艰难梭菌毒素AC端结构域在大肠杆菌中的可溶性表达与卵黄抗体的制备

目的重组表达艰难梭菌毒素A的C端结构域,制备针对艰难梭菌毒素A C端结构域的卵黄抗体。方法将优化合成的艰难梭菌毒素A的C端结构域DNA片段克隆到表达载体pET32b(+)上,重组质粒转入大肠杆菌中诱导表达,经高亲和镍离子树脂纯化得到融合蛋白,凝血酶酶切后用高亲和镍离子树脂吸附多余多肽获得目的蛋白。检测目的蛋白的生物学活性,用目的蛋白免疫产蛋鸡制备针对艰难梭菌毒素A受体结合区的鸡卵黄抗体,分离纯化鸡卵黄抗体并用ELISA测定卵黄抗体的效价。
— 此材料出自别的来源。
(* ===== verification/Store.v ===== *)
(** * The registry database

    The tables of [database-common/migrations] and the two accessors of
    [database-common/src/models/app.rs] and
    [database-common/src/models/device.rs].  A table is a finite map from its
    primary key to the row; every SQL statement of the accessors is a function
    on the tables, with the primary key, foreign key and [ON DELETE CASCADE]
    behaviour the migrations declare.  The lengths of the VARCHAR columns are
    not modelled.  Random UUIDs and the current time are arguments. *)

From S2P Require Import Prelude Json Versioning Auth Events.

(** ** UUIDs

    The [uuid] crate prints and parses them. *)

Abbreviation Uuid := Z.
Definition uuid_nil : Uuid := 0%Z.

Class UuidCodec := {
  uuid_to_string : Uuid → string;
  uuid_parse_str : string → option Uuid;
}.

Class UuidLaws `{UuidCodec} := {
  uuid_parse_to_string u : uuid_parse_str (uuid_to_string u) = Some u;
  uuid_parse_empty : uuid_parse_str "" = None;
}.

(** A codec for concrete runs: the binary digits. *)
Fixpoint bits_of (p : positive) : string :=
  match p with
  | xH => "h"
  | xO p => String "0"%char (bits_of p)
  | xI p => String "1"%char (bits_of p)
  end.

Fixpoint parse_bits (s : string) : option positive :=
  match s with
  | String "h"%char EmptyString => Some xH
  | String "0"%char s => xO <$> parse_bits s
  | String "1"%char s => xI <$> parse_bits s
  | _ => None
  end.

Definition bits_codec : UuidCodec := {|
  uuid_to_string u :=
    match u with
    | Z0 => "z"
    | Zpos p => String "p"%char (bits_of p)
    | Zneg p => String "n"%char (bits_of p)
    end;
  uuid_parse_str s :=
    match s with
    | String "z"%char EmptyString => Some Z0
    | String "p"%char s => Zpos <$> parse_bits s
    | String "n"%char s => Zneg <$> parse_bits s
    | _ => None
    end;
|}.

Lemma parse_bits_of p : parse_bits (bits_of p) = Some p.
Proof. induction p as [p IH|p IH|]; simpl; [by rw IH..|done]. Qed.

#[global] Instance bits_codec_laws : @UuidLaws bits_codec.
Proof. split; [|done]. intros [|p|p]; simpl; by rw ?parse_bits_of. Qed.

(** ** Entities *)

Record TypedAlias := mkAlias { alias_type : string; alias_value : string }.

#[global] Instance TypedAlias_eq_dec : EqDecision TypedAlias.
Proof. solve_decision. Defined.
#[global] Instance TypedAlias_countable : Countable TypedAlias.
Proof.
  apply (inj_countable' (λ a, (alias_type a, alias_value a)) (λ p, mkAlias p.1 p.2)).
  by intros [].
Defined.

Module App.
Record t := mk {
  uid : Uuid;
  name : string;
  labels : gmap string string;
  annotations : gmap string string;
  creation_timestamp : Z;
  resource_version : Uuid;
  generation : Z;
  revision : Z;
  deletion_timestamp : option Z;
  finalizers : list string;
  owner : option string;
  transfer_owner : option string;
  members : list (string * MemberEntry);
  data : Value;
}.

Definition set_uid x a := mk x (name a) (labels a) (annotations a) (creation_timestamp a)
  (resource_version a) (generation a) (revision a) (deletion_timestamp a) (finalizers a)
  (owner a) (transfer_owner a) (members a) (data a).
Definition set_generation_f x a := mk (uid a) (name a) (labels a) (annotations a)
  (creation_timestamp a) (resource_version a) x (revision a) (deletion_timestamp a)
  (finalizers a) (owner a) (transfer_owner a) (members a) (data a).
Definition set_revision_f x a := mk (uid a) (name a) (labels a) (annotations a)
  (creation_timestamp a) (resource_version a) (generation a) x (deletion_timestamp a)
  (finalizers a) (owner a) (transfer_owner a) (members a) (data a).
Definition set_deletion x a := mk (uid a) (name a) (labels a) (annotations a)
  (creation_timestamp a) (resource_version a) (generation a) (revision a) x
  (finalizers a) (owner a) (transfer_owner a) (members a) (data a).
Definition set_finalizers x a := mk (uid a) (name a) (labels a) (annotations a)
  (creation_timestamp a) (resource_version a) (generation a) (revision a)
  (deletion_timestamp a) x (owner a) (transfer_owner a) (members a) (data a).
Definition set_owner x a := mk (uid a) (name a) (labels a) (annotations a)
  (creation_timestamp a) (resource_version a) (generation a) (revision a)
  (deletion_timestamp a) (finalizers a) x (transfer_owner a) (members a) (data a).
End App.

Module Dev.
Record t := mk {
  application : string;
  uid : Uuid;
  name : string;
  labels : gmap string string;
  annotations : gmap string string;
  creation_timestamp : Z;
  resource_version : Uuid;
  generation : Z;
  revision : Z;
  deletion_timestamp : option Z;
  finalizers : list string;
  data : Value;
}.

Definition set_uid x d := mk (application d) x (name d) (labels d) (annotations d)
  (creation_timestamp d) (resource_version d) (generation d) (revision d)
  (deletion_timestamp d) (finalizers d) (data d).
Definition set_generation_f x d := mk (application d) (uid d) (name d) (labels d)
  (annotations d) (creation_timestamp d) (resource_version d) x (revision d)
  (deletion_timestamp d) (finalizers d) (data d).
Definition set_revision_f x d := mk (application d) (uid d) (name d) (labels d)
  (annotations d) (creation_timestamp d) (resource_version d) (generation d) x
  (deletion_timestamp d) (finalizers d) (data d).
Definition set_deletion x d := mk (application d) (uid d) (name d) (labels d)
  (annotations d) (creation_timestamp d) (resource_version d) (generation d) (revision d)
  x (finalizers d) (data d).
End Dev.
结果获得了优化的艰难梭菌毒素A受体结合区的基因片段,继而制备了具有生物学活性的毒素A C端结构域重组蛋白。免疫产蛋鸡后获得了效价1∶50 000的抗艰难梭菌毒素A的卵黄抗体。结论获得了具有生物学活性的艰难梭菌毒素A C端结构域重组蛋白,为建立艰难梭菌基因工程疫苗打下了基础,并制备了针对艰难梭菌毒素蛋白A的卵黄抗体,可用于艰难梭菌相关性腹泻的诊断和治疗。